Для передачи через миссис Джагг,
Клаф-стрит, 3,
Ладденстол,
Йоркшир.
29 декабря
Дорогой Фонтли,
благодарю тебя за столь быстрый ответ о своих делах. Знаю, мне следовало написать раньше. Теперь придется отправлять это письмо в школу, где оно попадет к тебе не прямиком, а через руки Ма Тарвин. Если конверт слегка помят сзади, имей в виду, что она распарила его и вскрыла (использовав горячий чернослив), а если ты вовсе ничего не получишь, так и знай: она его изничтожила — ха-ха! Спасибо за рассказ о делах в «Уошбери», хотя читать его было в высшей степени странно — как будто ты пишешь с Марса. Очень рад, что прекрасная Дейзи уехала — пусть она выйдет замуж за стража нашей Империи в Судане, пусть у него будет бронзовый загар и серебряная рамка с ее фотографией, которую он повезет с собой в самую дичайшую Африку. Угадай, что сделал новый человек — вице-Джоллифант (звучит убого) — отправил Ма Тарвин рождественскую открытку!! Самую очаровательную, какую только удалось найти, с двумя птичками на снегу и подписью:
«Сквозь снег и вьюгу Юности другу». Или что-то в этом роде. (Спроси ее про рождественские открытки, когда вернешься.) Недавно, когда я проходил мимо какой-то убогой лавки, мое внимание привлекла самая пестрая и вульгарная открытка из возможных. Надпись над ней гласила: «Чего только не найдешь в Блэкпуле», а картинку ты можешь себе представить. Ее-то, откровенную и непристойную, я и отправляю дражайшему Фелтону, пусть она украсит его изысканный дом в Клифтоне. Фелтон — единственное человеческое существо, которое еще собирает рождественские
Представляешь ли ты, каково быть бродячим комедиантом в Ладденстоле, Йоркшир? А Ладденстол представляешь? Крохотный городишко, черный, как твоя лучшая шляпа, соединенный с несколькими в равной степени черными городишками множеством трамвайных путей. В жизни не видел столько трамваев. Пути здесь напоминают горную железную дорогу и карабкаются вертикально вверх. Все улицы поднимаются под углом минимум 45 градусов, дома каменные и спускаются к подножию мрачного холма, который в действительности представляет собой границу огромной вересковой пустоши. В минувшее воскресенье я прошел несколько миль по этой пустоши — вся она испещрена черными каменными стенами, вьющимися по ней подобно змеям, — пока наконец не испугался. Смешно подумать, что этот край — тоже Англия. Совсем другая страна. Мы с мисс Трант (она родом из Котсволда, самого сердца Англии, и руководит труппой — бог знает зачем!) придерживаемся одного мнения по этому вопросу. Местные жители работают — причем женщины работают без конца — и ходят на футбольные матчи, пьют старое пиво (отличная штука), дважды в неделю слушают «Мессию» Генделя и пичкают гостей кексами с сыром.

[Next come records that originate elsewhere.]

(* ===== verification/Timeouts.v ===== *)
(** The timers of lwIP: src/lwip/src/core/timeouts.c.

    The list [next_timeout] is ordered by due time on a 32-bit millisecond
    clock that wraps around; its nodes come from the pool MEMP_SYS_TIMEOUT.
    The cyclic timers of this configuration are those of ND6 and MLD6. *)

From Stdlib Require Import ZArith Lia.
From stdpp Require Import base list numbers gmap sorting.
From S2P Require Import Prelude Memp.

Open Scope Z_scope.

Definition LWIP_MAX_TIMEOUT : Z := 0x7fffffff.
Definition LWIP_UINT32_MAX : Z := 0xffffffff.
Definition SYS_TIMEOUTS_SLEEPTIME_INFINITE : Z := 0xffffffff.

Definition TIME_LESS_THAN (t compare_to : Z) : bool :=
  LWIP_MAX_TIMEOUT <? u32 (t - compare_to).

(** [struct sys_timeo], with the address of its pool element. *)
Record sys_timeo := mk_timeo { t_elem : Z; time : Z; h : Z; arg : Z }.

#[export] Instance sys_timeo_eq_dec : EqDecision sys_timeo.
Proof. solve_decision. Defined.

(** [struct lwip_cyclic_timer]: the interval and the handler. *)
Record lwip_cyclic_timer_t := mk_cyclic { interval_ms : Z; handler : Z }.

Definition nd6_tmr : Z := 2.
Definition mld6_tmr : Z := 3.
Definition ND6_TMR_INTERVAL : Z := 1000.
Definition MLD6_TMR_INTERVAL : Z := 100.

Definition lwip_cyclic_timers : list lwip_cyclic_timer_t :=
  [mk_cyclic ND6_TMR_INTERVAL nd6_tmr; mk_cyclic MLD6_TMR_INTERVAL mld6_tmr].

(** The address of [lwip_cyclic_timer]. *)
Definition lwip_cyclic_timer_addr : Z := 1.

Я, как ты понял, обитаю у Джаггов [54] . Такова фамилия хозяина дома, и всякий раз, когда мы встречаемся, он держит в руке кувшин — он, видишь ли, самый преданный поклонник вышеупомянутого старого пива, подавать которое следует «тока в кувшине». В неверии ни во что он даст фору самому Омару Хайаму, тоже написал книгу стихов, тоже вечно твердит о безделье, гуриях и не отрывается от кувшина — а вдобавок к хайамовским пристрастиям еще и курит глиняную трубку. В высшей степени сух и циничен. Миссис Джагг напоминает мне Генриха VIII (главным образом своими формами). Она работает, как вол — в жизни не видел таких тружеников, — и всегда выглядит столь раздосадованной, что страшно есть ее стряпню (кажется, она будет ужасной на вкус, потому что в последнюю минуту все начинает валиться у нее из рук, но нет, в итоге получается прекрасно — прямо волшебство какое-то). Единственное ее развлечение — «ходить по воскресеньям в церков», но после долгих уговоров я убедил ее принять билет на наш вчерашний концерт. Что из этого вышло? «Хе», — изрекла она, только этот звук у нее получается длинным, вроде блеянья. «Хе, — сказала она, — неплохо вы играли, тока я большую часть выступленья прохрапела. Стулья такие удобные, а я страсть как устала». Мне это представляется весьма грустным. Я здесь почти две недели и за это время успел подружиться с Джаггами. Таких славных хозяев у меня еще не было, да и город очень хорош, пусть немного странноват. А ужасов мы навидались, поверь. Ты не узнаешь старую веселую Англию, покуда не поездишь по ней с бродячими комедиантами.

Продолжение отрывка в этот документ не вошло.